> [RECORDS SHOWN]:

(** * The rule-based dialogue policy of moviebot

    A shallow embedding of [moviebot/dialogue_manager/dialogue_policy.py]
    (class [DialoguePolicy]) together with the properties of its dispatcher
    [next_action], its action handlers and its example aggregator.

    Modelling choices, all taken from the Python source:
    - the dialogue state is one shared mutable object: it lives in the
      [World], next to the list objects the policy allocates itself and the
      random source; list variables ([slots], [CIN_slots]) are references,
      so that an in-place [random.shuffle] through an alias of
      [agent_requestable] is visible in the snapshot;
    - a raised exception is an [inl] result; the world survives it;
    - [random] is a tape of draws consumed by [_randbelow]. *)

From Stdlib Require Import ZArith Ascii String List Permutation Lia.
From stdpp Require Import base tactics option list.
Import ListNotations.
Local Open Scope string_scope.
Local Open Scope list_scope.

(** ** Value types *)

(** [moviebot.nlu.annotation.slots.Slots] is not part of the sources at hand;
    the policy only uses the values of its members [TITLE] and [MORE_INFO],
    which are taken as parameters. *)
Class SlotNames := {
  TITLE : string;
  MORE_INFO : string
}.

(** Python values that travel through constraints, frames and item records. *)
#[warnings="-register-all"]
Inductive value :=
| VNone
| VBool (b : bool)
| VInt (n : Z)
| VStr (s : string)
| VList (l : list value).

(** Truth value testing, as [not v] uses it. *)
Definition truthy (v : value) : bool :=
  match v with
  | VNone => false
  | VBool b => b
  | VInt n => negb (n =? 0)%Z
  | VStr s => negb (s =? "")
  | VList l => match l with [] => false | _ :: _ => true end
  end.

(** [Operator]: only [EQ] is used by the policy; the other members of the
    enumeration are kept by name. *)
Inductive Operator :=
| EQ
| OtherOperator (name : string).

Inductive UserIntents :=
| U_RESTART
| U_HI
| U_ACKNOWLEDGE
| U_UNK
| U_INQUIRE
| U_ACCEPT
| OtherUserIntent (name : string).

Inductive AgentIntents :=
| RESTART
| ELICIT
| WELCOME
| CANT_HELP
| BYE
| NO_RESULTS
| COUNT_RESULTS
| RECOMMEND
| INFORM
| CONTINUE_RECOMMENDATION
| OtherAgentIntent (name : string).

(** The [intent] attribute of a dialogue act holds a member of either
    enumeration; members of different enumerations never compare equal. *)
Inductive Intent :=
| User (i : UserIntents)
| Agent (i : AgentIntents).

Definition UserIntents_eqb (a b : UserIntents) : bool :=
  match a, b with
  | U_RESTART, U_RESTART | U_HI, U_HI | U_ACKNOWLEDGE, U_ACKNOWLEDGE
  | U_UNK, U_UNK | U_INQUIRE, U_INQUIRE | U_ACCEPT, U_ACCEPT => true
  | OtherUserIntent x, OtherUserIntent y => x =? y
  | _, _ => false
  end.

Definition AgentIntents_eqb (a b : AgentIntents) : bool :=
  match a, b with
  | RESTART, RESTART | ELICIT, ELICIT | WELCOME, WELCOME
  | CANT_HELP, CANT_HELP | BYE, BYE | NO_RESULTS, NO_RESULTS
  | COUNT_RESULTS, COUNT_RESULTS | RECOMMEND, RECOMMEND | INFORM, INFORM
  | CONTINUE_RECOMMENDATION, CONTINUE_RECOMMENDATION => true
  | OtherAgentIntent x, OtherAgentIntent y => x =? y
  | _, _ => false
  end.

(** [a == b] on intents. *)
Definition Intent_eqb (a b : Intent) : bool :=
  match a, b with
  | User x, User y => UserIntents_eqb x y
  | Agent x, Agent y => AgentIntents_eqb x y
  | _, _ => false
  end.

Record ItemConstraint := mkItemConstraint {
  slot : string;
  op : Operator;
  cvalue : value
}.

Record DialogueAct := mkDialogueAct {
  intent : Intent;
  params : list ItemConstraint
}.

(** ** Dictionaries *)

(** A Python [dict] with string keys, in insertion order. *)
Definition dict (V : Type) := list (string * V).

Fixpoint dict_get {V} (d : dict V) (k : string) : option V :=
  match d with
  | [] => None
  | (k', v) :: d' => if k' =? k then Some v else dict_get d' k
  end.

Definition dict_keys {V} (d : dict V) : list string := map fst d.

Definition dict_mem {V} (d : dict V) (k : string) : bool :=
  match dict_get d k with Some _ => true | None => false end.

(** An item record of the database. *)
Definition item := dict value.

(** ** The dialogue state snapshot *)

(** The attributes of [DialogueState] that the policy reads.
    [agent_offer_state] stands for the value of
    [ast.literal_eval(dialogue_state._agent_offer_state())]: the list of the
    names of the active states, in the order in which the state object gives
    them. *)
Record DialogueState := mkDialogueState {
  last_user_dacts : list DialogueAct;
  last_agent_dacts : list DialogueAct;
  agent_requestable : list string;
  frame_CIN : dict value;
  slot_left_unasked : Z;
  database_result : list item;
  item_in_focus : option item;
  agent_req_filled : bool;
  agent_should_make_offer : bool;
  agent_offer_state : list string
}.

Definition set_agent_requestable (l : list string) (s : DialogueState)
  : DialogueState :=
  {| last_user_dacts := last_user_dacts s;
     last_agent_dacts := last_agent_dacts s;
     agent_requestable := l;
     frame_CIN := frame_CIN s;
     slot_left_unasked := slot_left_unasked s;
     database_result := database_result s;
     item_in_focus := item_in_focus s;
     agent_req_filled := agent_req_filled s;
     agent_should_make_offer := agent_should_make_offer s;
     agent_offer_state := agent_offer_state s |}.

(** The configuration of a policy instance ([self.ontology] is never read). *)
Record DialoguePolicy := mkDialoguePolicy {
  isBot : bool;
  new_user : bool
}.

(** ** Exceptions, references and the world *)

Inductive exn :=
| IndexError
| KeyError (key : string)
| TypeError
| AttributeError
| ValueError
| ApplicationError (class_name message : string).

(** A reference to a list of slot names: the snapshot's own
    [agent_requestable] list, or the [n]-th list the policy allocated. *)
Inductive ref :=
| Requestable
| Local (n : nat).

Record World := mkWorld {
  snapshot : DialogueState;
  locals : list (list string);
  rng : list nat
}.

Definition M (A : Type) : Type := World -> (exn + A) * World.

Definition ret {A} (a : A) : M A := fun w => (inr a, w).

Definition raise {A} (e : exn) : M A := fun w => (inl e, w).

Definition bind {A B} (m : M A) (k : A -> M B) : M B :=
  fun w =>
    match m w with
    | (inl e, w') => (inl e, w')
    | (inr a, w') => k a w'
    end.

Notation "x <- m ;; k" := (bind m (fun x => k))
  (at level 100, m at next level, right associativity).
Notation "m ;;; k" := (bind m (fun _ => k))
  (at level 100, right associativity).

(** [dialogue_state.<attribute>] *)
Definition read {A} (field : DialogueState -> A) : M A :=
  fun w => (inr (field (snapshot w)), w).

(** The list object a reference points to, when it exists. *)
Definition lookup_ref (r : ref) (w : World) : option (list string) :=
  match r with
  | Requestable => Some (agent_requestable (snapshot w))
  | Local n => locals w !! n
  end.

(** Reading a list variable. Every reference the policy holds comes from an
    allocation or from the snapshot, so the default is never used. *)
Definition deref (r : ref) : M (list string) :=
  fun w => (inr (default [] (lookup_ref r w)), w).

(** In-place update of the list a reference points to. *)
Definition assign (r : ref) (l : list string) : M unit :=
  fun w =>
    match r with
    | Requestable =>
        (inr tt, {| snapshot := set_agent_requestable l (snapshot w);
                    locals := locals w; rng := rng w |})
    | Local n =>
        (inr tt, {| snapshot := snapshot w;
                    locals := <[n := l]> (locals w); rng := rng w |})
    end.

(** A new list object: what a list display, a comprehension or [deepcopy]
    of a list of strings gives. *)
Definition alloc (l : list string) : M ref :=
  fun w =>
    (inr (Local (length (locals w))),
     {| snapshot := snapshot w; locals := locals w ++ [l]; rng := rng w |}).

(** [l[i]] on a list *)
Definition index {A} (l : list A) (i : nat) : M A :=
  match l !! i with
  | Some x => ret x
  | None => raise IndexError
  end.

(** [d[k]] on a dict *)
Definition subscript {V} (d : dict V) (k : string) : M V :=
  match dict_get d k with
  | Some v => ret v
  | None => raise (KeyError k)
  end.

(** [dialogue_state.item_in_focus[k]]; subscripting [None] is a [TypeError]. *)
Definition focus_subscript (k : string) : M value :=
  o <- read item_in_focus ;;
  match o with
  | Some it => subscript it k
  | None => raise TypeError
  end.

(** ** The random source *)

(** [random._randbelow(n)], for [n > 0]: the next draw of the tape, reduced
    below [n]; an exhausted tape draws 0. *)
Definition randbelow_tape (n : nat) (tape : list nat) : nat * list nat :=
  match tape with
  | [] => (0, [])
  | x :: tape' => (x mod n, tape')
  end.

> [WORK REQUIRED]: Exactly as they appear above, output the lines of the data from the first through the one that contains "random source; list", and only those lines.

> [RESULT OF THIS EXERCISE]:
(** * The rule-based dialogue policy of moviebot

    A shallow embedding of [moviebot/dialogue_manager/dialogue_policy.py]
    (class [DialoguePolicy]) together with the properties of its dispatcher
    [next_action], its action handlers and its example aggregator.

    Modelling choices, all taken from the Python source:
    - the dialogue state is one shared mutable object: it lives in the
      [World], next to the list objects the policy allocates itself and the
      random source; list variables ([slots], [CIN_slots]) are references,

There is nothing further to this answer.